What you are asked to do:
The word "content" occurs in some of the lines below; copy each of those lines.

+++ Records for this task +++

(* ===== verification/SpqrWire.v ===== *)
(** Which ratchet a message is sent with, and how a v2 message looks on the wire:
    web/src/lib/spqrNegotiation.ts (the decision per message, rollback, kill
    switches) and web/src/lib/spqrWire.ts (header, frames, the version declared
    inside the sealed payload). *)
From S2P Require Import Prelude Bytes Base64 Utf8 Js Json DrSession.
Import DrProtocol.

(** ** Version negotiation *)
Module SpqrNegotiation.

Definition SPQR_CAPABILITY : string := "spqr-ratchet".
Definition SPQR_RUNTIME_KILL_SWITCH_KEY : string := "nyx_spqr_force_v1".

Definition resolveSpqrIntegrationEnabled (VITE_SPQR_FORCE_V1 : option string) : bool :=
  negb (bool_decide (VITE_SPQR_FORCE_V1 = Some "1"%string)).

Definition resolveSpqrCapabilityOverride (DEV : bool) (VITE_SPQR_FORCE_V2 : option string) : bool :=
  DEV && bool_decide (VITE_SPQR_FORCE_V2 = Some "1"%string).

(** [storage] is [localStorage.getItem], [None] where there is none. *)
Definition resolveSpqrRuntimeKillSwitch (DEV : bool) (storage : option (string -> option string)) : bool :=
  match storage with
  | Some getItem => DEV && bool_decide (getItem SPQR_RUNTIME_KILL_SWITCH_KEY = Some "1"%string)
  | None => false
  end.

Definition spqrSendingEnabled (force_v1 : option string) (DEV : bool)
    (storage : option (string -> option string)) : bool :=
  resolveSpqrIntegrationEnabled force_v1 && negb (resolveSpqrRuntimeKillSwitch DEV storage).

Definition advertisedCapabilities (enabled : bool) : list string := if enabled then [SPQR_CAPABILITY] else [].

Inductive RatchetVersionReason := established | both_capable | local_disabled | peer_legacy | rollback.

Record RatchetVersionDecision := mkDecision {
  version : RatchetWireVersion; reason : RatchetVersionReason; preservedVersion : option RatchetWireVersion }.

Definition planRatchetRollback (currentVersion : RatchetWireVersion) : RatchetWireVersion * option RatchetWireVersion :=
  (v1, match currentVersion with v2 => Some v2 | v1 => None end).

(** [undefined] and [null] versions are both [None]. *)
Record OutboundRatchetInput := mkOutbound {
  currentOutbound : option RatchetWireVersion; peerDeclaredVersion : option RatchetWireVersion;
  negotiatedCapabilities : list string; integrationEnabled : bool; capabilityOverride : bool }.

Definition is_v2 (o : option RatchetWireVersion) : bool := match o with Some v2 => true | _ => false end.

Definition downgrade (current : option RatchetWireVersion) (r : RatchetVersionReason) : RatchetVersionDecision :=
  if is_v2 current then mkDecision v1 r (planRatchetRollback v2).2 else mkDecision v1 r None.

Definition resolveOutboundRatchetVersion (input : OutboundRatchetInput) : RatchetVersionDecision :=
  if negb (integrationEnabled input) then downgrade (currentOutbound input) local_disabled else
  if negb (is_v2 (peerDeclaredVersion input)) then
    (if is_v2 (currentOutbound input) then downgrade (currentOutbound input) rollback
     else mkDecision v1 peer_legacy None) else
  if is_v2 (currentOutbound input) then mkDecision v2 established None else
  let relayCapable := capabilityOverride input
                      || bool_decide (SPQR_CAPABILITY ∈ negotiatedCapabilities input) in
  if negb relayCapable then mkDecision v1 peer_legacy None else mkDecision v2 both_capable None.

Definition resolveRatchetVersion (currentVersion : option RatchetWireVersion)
    (capabilities : list string) (enabled : bool) : RatchetVersionDecision :=
  match currentVersion with
  | Some v => mkDecision v established None
  | None =>
      if negb enabled then mkDecision v1 local_disabled None else
      if negb (bool_decide (SPQR_CAPABILITY ∈ capabilities)) then mkDecision v1 peer_legacy None
      else mkDecision v2 both_capable None
  end.

End SpqrNegotiation.
Import SpqrNegotiation.

(** When a message goes out as v2. It does exactly when this client may send v2,
    the peer has declared inside a sealed payload that it reads v2, and the session
    is on v2 already or the relay offers it; losing the relay's capability never
    moves a v2 session back, a message that leaves a v2 session on v1 always asks for
    the braid state to be kept, and nothing else does. *)
Theorem outbound_version_spec i :
  let d := resolveOutboundRatchetVersion i in
  (version d = v2 <->
     integrationEnabled i = true /\ peerDeclaredVersion i = Some v2 /\
     (currentOutbound i = Some v2 \/ capabilityOverride i = true \/ SPQR_CAPABILITY ∈ negotiatedCapabilities i)) /\
  (preservedVersion d = Some v2 <-> currentOutbound i = Some v2 /\ version d = v1) /\
  (preservedVersion d <> Some v2 -> preservedVersion d = None).
Proof.
  destruct i as [[[]|] [[]|] caps [] []]; unfold resolveOutboundRatchetVersion; cbn -[SPQR_CAPABILITY];
    try (case_bool_decide); naive_solver.
Qed.

(** ** Header and declaration *)
Module SpqrWire.

Definition SPQR_RATCHET_WIRE_VERSION : Z := 2.
Definition SPQR_MAX_FRAMES_PER_MESSAGE : Z := 16.
Definition SPQR_MAX_FRAME_B64_CHARS : Z := 4096.

(** [{ v: 2, b }] *)
Record SpqrDrHeader := mkSpqrHeader { b : list jstr }.

Definition isSpqrHeader (raw : jsval) : bool :=
  match prop raw "v" with JNum z => z =? SPQR_RATCHET_WIRE_VERSION | _ => false end.

Definition valid_frame (f : jsval) : option jstr :=
  match f with
  | JStr s =>
      if (0 <? js_length s) && (js_length s <=? SPQR_MAX_FRAME_B64_CHARS) && forallb url_char s
      then Some s else None
  | _ => None
  end.

Definition parseSpqrHeader (raw : jsval) : option SpqrDrHeader :=
  if negb (isSpqrHeader raw) then None else
  match prop raw "b" with
  | JArr l =>
      let len := Z.of_nat (length l) in
      if (len =? 0) || (SPQR_MAX_FRAMES_PER_MESSAGE <? len) then None
      else mkSpqrHeader <$> mapM valid_frame l
  | _ => None
  end.

Definition encode_frame (frame : bytes) : result jstr :=
  _ ← guard_not (blen frame =? 0) "spqr-wire: frame kosong";
  let encoded := js (base64UrlFromBytes frame) in
  _ ← guard_not (SPQR_MAX_FRAME_B64_CHARS <? js_length encoded) "spqr-wire: frame terlalu besar";
  Ok encoded.

Definition buildSpqrHeader (frames : list bytes) : result SpqrDrHeader :=
  _ ← guard_not (Z.of_nat (length frames) =? 0) "spqr-wire: tidak ada frame braid";
  _ ← guard_not (SPQR_MAX_FRAMES_PER_MESSAGE <? Z.of_nat (length frames)) "spqr-wire: terlalu banyak frame";
  l ← mapR encode_frame frames;
  Ok (mkSpqrHeader l).

(** [bytesFromBase64Url]: [atob] refuses characters it cannot read. *)
Definition decode_frame (s : jstr) : result bytes :=
  match of_js s with Some t => bytesFromBase64Url t | None => Err "InvalidCharacterError" end.

Definition decodeSpqrFrames (header : SpqrDrHeader) : result (list bytes) := mapR decode_frame (b header).

(** The header as the JSON value that goes into the message. *)
Definition header_json (h : SpqrDrHeader) : jsval :=
  JObj [(js "v", JNum SPQR_RATCHET_WIRE_VERSION); (js "b", JArr (map JStr (b h)))].

Definition versionDeclaration (v : RatchetWireVersion) : list (jstr * jsval) :=
  match v with v2 => [(js "ackV", JNum SPQR_RATCHET_WIRE_VERSION)] | v1 => [] end.

Definition extractVersionDeclaration (decryptedPlaintext : jstr) : option RatchetWireVersion :=
  match JSON_parse decryptedPlaintext with
  | Some parsed =>
      match prop parsed "ackV" with
      | JNum z => if z =? SPQR_RATCHET_WIRE_VERSION then Some v2 else None
      | _ => None
      end
  | None => None
  end.

End SpqrWire.
Import SpqrWire.

Lemma encode_frame_ok f : 1 <= blen f <= 3072 ->
  encode_frame f = Ok (js (base64UrlFromBytes f)) /\
  valid_frame (JStr (js (base64UrlFromBytes f))) = Some (js (base64UrlFromBytes f)) /\
  decode_frame (js (base64UrlFromBytes f)) = Ok f.
Proof.
  intros Hf. assert (Hl : 0 < js_length (js (base64UrlFromBytes f)) <= SPQR_MAX_FRAME_B64_CHARS).
  { rewrite js_length_js, slen_base64Url. unfold SPQR_MAX_FRAME_B64_CHARS. dlia. }
  unfold encode_frame, valid_frame, decode_frame, guard_not. ztest.
  rewrite !bind_ok, url_char_js, of_js_js, base64Url_roundtrip by apply base64Url_charset. done.
Qed.

Lemma mapM_map {A B C} (f : B -> option C) (g : A -> B) (h : A -> C) l :
  Forall (fun a => f (g a) = Some (h a)) l -> mapM f (map g l) = Some (map h l).
Proof. induction 1 as [|a l Ha Hl IH]; [done|]. cbn. by rewrite Ha, IH. Qed.

Definition wire_frames (frames : list bytes) : Prop :=
  1 <= Z.of_nat (length frames) <= SPQR_MAX_FRAMES_PER_MESSAGE /\ Forall (fun f => 1 <= blen f <= 3072) frames.

Lemma header_wire frames : wire_frames frames ->
  let h := mkSpqrHeader (map (fun f => js (base64UrlFromBytes f)) frames) in
  buildSpqrHeader frames = Ok h /\ json_ok (header_json h) = true /\
  parseSpqrHeader (header_json h) = Some h /\ decodeSpqrFrames h = Ok frames.
Proof.
  intros [Hn Hf]. cbv zeta. unfold buildSpqrHeader, guard_not. ztest. rewrite !bind_ok.
  rewrite (mapR_ok encode_frame (fun f => js (base64UrlFromBytes f))).
  2: { intros f Hi. apply encode_frame_ok. by apply (proj1 (Forall_forall _ _) Hf). }
  split_and!.
  - done.
  - unfold header_json. cbn [json_ok b]. apply andb_true_iff. split; [reflexivity|]. cbn [forallb fst snd json_ok].
    rewrite !js_scalar. cbn [andb]. rewrite andb_true_r, forallb_forall. intros v Hv. apply in_map_iff in Hv as (s & <- & Hs).
    apply in_map_iff in Hs as (f & <- & _). apply js_scalar.
  - unfold parseSpqrHeader. cbn [isSpqrHeader negb]. change (prop (header_json _) "b") with
      (JArr (map JStr (map (fun f => js (base64UrlFromBytes f)) frames))).
    change (isSpqrHeader _) with true. cbn [negb]. rewrite !length_map. ztest. cbn [orb].
    rewrite (map_map _ JStr). rewrite (mapM_map _ _ (fun f => js (base64UrlFromBytes f))); [done|].
    eapply Forall_impl; [exact Hf|]. intros f Hb. by apply encode_frame_ok.
  - unfold decodeSpqrFrames. cbn. clear Hn. induction Hf as [|f l Hf1 Hl IH]; [done|].
    cbn [map mapR]. destruct (encode_frame_ok f Hf1) as (_ & _ & ->). rewrite bind_ok, IH. done.
Qed.

Lemma encode_frame_inv f s : encode_frame f = Ok s -> 1 <= blen f <= 3072.
Proof.
  unfold encode_frame, guard_not. pose proof (blen_nonneg f). destruct (Z.eqb_spec (blen f) 0); [done|]. cbn.
  rewrite js_length_js, slen_base64Url. unfold SPQR_MAX_FRAME_B64_CHARS.
  destruct (Z.ltb_spec 4096 ((4 * blen f + 2) / 3)); [done|]. intros _. dlia.
Qed.

Lemma frames_encoded frames : forall l, mapR encode_frame frames = Ok l -> Forall (fun f => 1 <= blen f <= 3072) frames.
Proof.
  induction frames as [|f fs IH]; intros l E; [constructor|]. cbn in E.
  destruct (encode_frame f) as [s|] eqn:Ef; [|done]. cbn in E.
  destruct (mapR encode_frame fs) as [l'|] eqn:El; [|done].
  constructor; [by eapply encode_frame_inv|by eapply IH].
Qed.

(** V2 headers travel. One to sixteen frames of 1 to 3072 bytes make a header whose
    JSON text parses back to the same header, which decodes to the same frames; any
    other list of frames is refused when the header is built; and whatever value
    arrives, an accepted header has one to sixteen non-empty base64url frames of at
    most 4096 characters. *)
Theorem spqr_header_roundtrip frames raw hdr :
  (wire_frames frames -> exists h, buildSpqrHeader frames = Ok h /\
     (JSON_parse (JSON_stringify (header_json h)) ≫= parseSpqrHeader) = Some h /\ decodeSpqrFrames h = Ok frames) /\
  (~ wire_frames frames -> is_ok (buildSpqrHeader frames) = false) /\
  (parseSpqrHeader raw = Some hdr ->
     1 <= Z.of_nat (length (b hdr)) <= SPQR_MAX_FRAMES_PER_MESSAGE /\
     Forall (fun f => 1 <= js_length f <= SPQR_MAX_FRAME_B64_CHARS /\ forallb url_char f = true) (b hdr)).
Proof.
  split_and!.
  - intros Hw. destruct (header_wire frames Hw) as (Hb & Hj & Hp & Hd). eexists. split; [exact Hb|].
    rewrite json_roundtrip by done. by split.
  - intros Hw. destruct (buildSpqrHeader frames) as [h|] eqn:E; [|done]. exfalso. apply Hw. clear Hw.
    unfold buildSpqrHeader in E. unbind. bools. split; [lia|]. by eapply frames_encoded.
  - unfold parseSpqrHeader. destruct (negb _); [done|]. destruct (prop raw "b"); try done.
    destruct (_ || _) eqn:Hc; [done|]. bools. intros (fs & Hm & ->)%fmap_Some. cbn [b].
    apply mapM_Some_1 in Hm. pose proof (Forall2_length _ _ _ Hm) as Hl. split; [rewrite <- Hl; lia|]. clear -Hm. induction Hm as [|v f l fs Hv Hm IH]; constructor; [|done].
    unfold valid_frame in Hv. destruct v; try done. destruct (_ && _) eqn:E; [|done]. injection Hv as <-. bools. split; [lia|done].
Qed.

Lemma assoc_app_new {A} k (a : A) l : assoc k l = None -> assoc k (l ++ [(k, a)]) = Some a.
Proof.
  induction l as [|[k' a'] l IH]; cbn; [by rewrite bool_decide_true|]. by case_bool_decide.
Qed.

(** The declaration inside the sealed payload is read as it was written: a payload
    that ends with the declaration of version v declares exactly v2 for v2 and
    nothing for v1, whatever its other fields are. *)
Theorem version_declaration_roundtrip fields v :
  json_ok (JObj fields) = true -> assoc (js "ackV") fields = None ->
  extractVersionDeclaration (JSON_stringify (JObj (fields ++ versionDeclaration v)))
  = match v with v2 => Some v2 | v1 => None end.
Proof.
  intros Hok Ha. unfold extractVersionDeclaration. rewrite json_roundtrip.
  - destruct v; cbn [versionDeclaration].
    + rewrite app_nil_r. unfold prop. by rewrite Ha.
    + unfold prop. by rewrite assoc_app_new.
  - destruct v; cbn [versionDeclaration]; [by rewrite app_nil_r|]. revert Hok. cbn.
    intros [Hnd%bool_decide_eq_true Hf]%andb_true_iff. rewrite forallb_app, Hf. cbn. rewrite andb_true_r.
    apply bool_decide_eq_true. rewrite fmap_app. apply NoDup_app. split_and!; [done| |apply NoDup_singleton].
    intros k Hk ->%list_elem_of_singleton. apply list_elem_of_fmap in Hk as ([k a] & E & Hk). cbn in E. subst k.
    pose proof (assoc_nodup _ _ a Hnd Hk) as Hs. change (assoc (js "ackV") fields = Some a) in Hs. congruence.
Qed.

Lemma spqr_header_roundtrip_witness :
  exists h, buildSpqrHeader [[x02]; [x03; x04]] = Ok h /\
    (JSON_parse (JSON_stringify (header_json h)) ≫= parseSpqrHeader) = Some h.
Proof.
  destruct (proj1 (spqr_header_roundtrip [[x02]; [x03; x04]] JNull (mkSpqrHeader []))) as (h & Hb & Hp & _).
  - split; [vm_compute; split; discriminate|]. repeat constructor; vm_compute; discriminate.
  - exists h. split; [exact Hb|exact Hp].
Defined.

Lemma version_declaration_roundtrip_witness :
  extractVersionDeclaration (JSON_stringify (JObj ([(js "content", JStr (js "hi"))] ++ versionDeclaration v2))) = Some v2.
Proof.
  apply (version_declaration_roundtrip [(js "content", JStr (js "hi"))] v2); reflexivity.
Defined.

+++

Written solution:
  extractVersionDeclaration (JSON_stringify (JObj ([(js "content", JStr (js "hi"))] ++ versionDeclaration v2))) = Some v2.
  apply (version_declaration_roundtrip [(js "content", JStr (js "hi"))] v2); reflexivity.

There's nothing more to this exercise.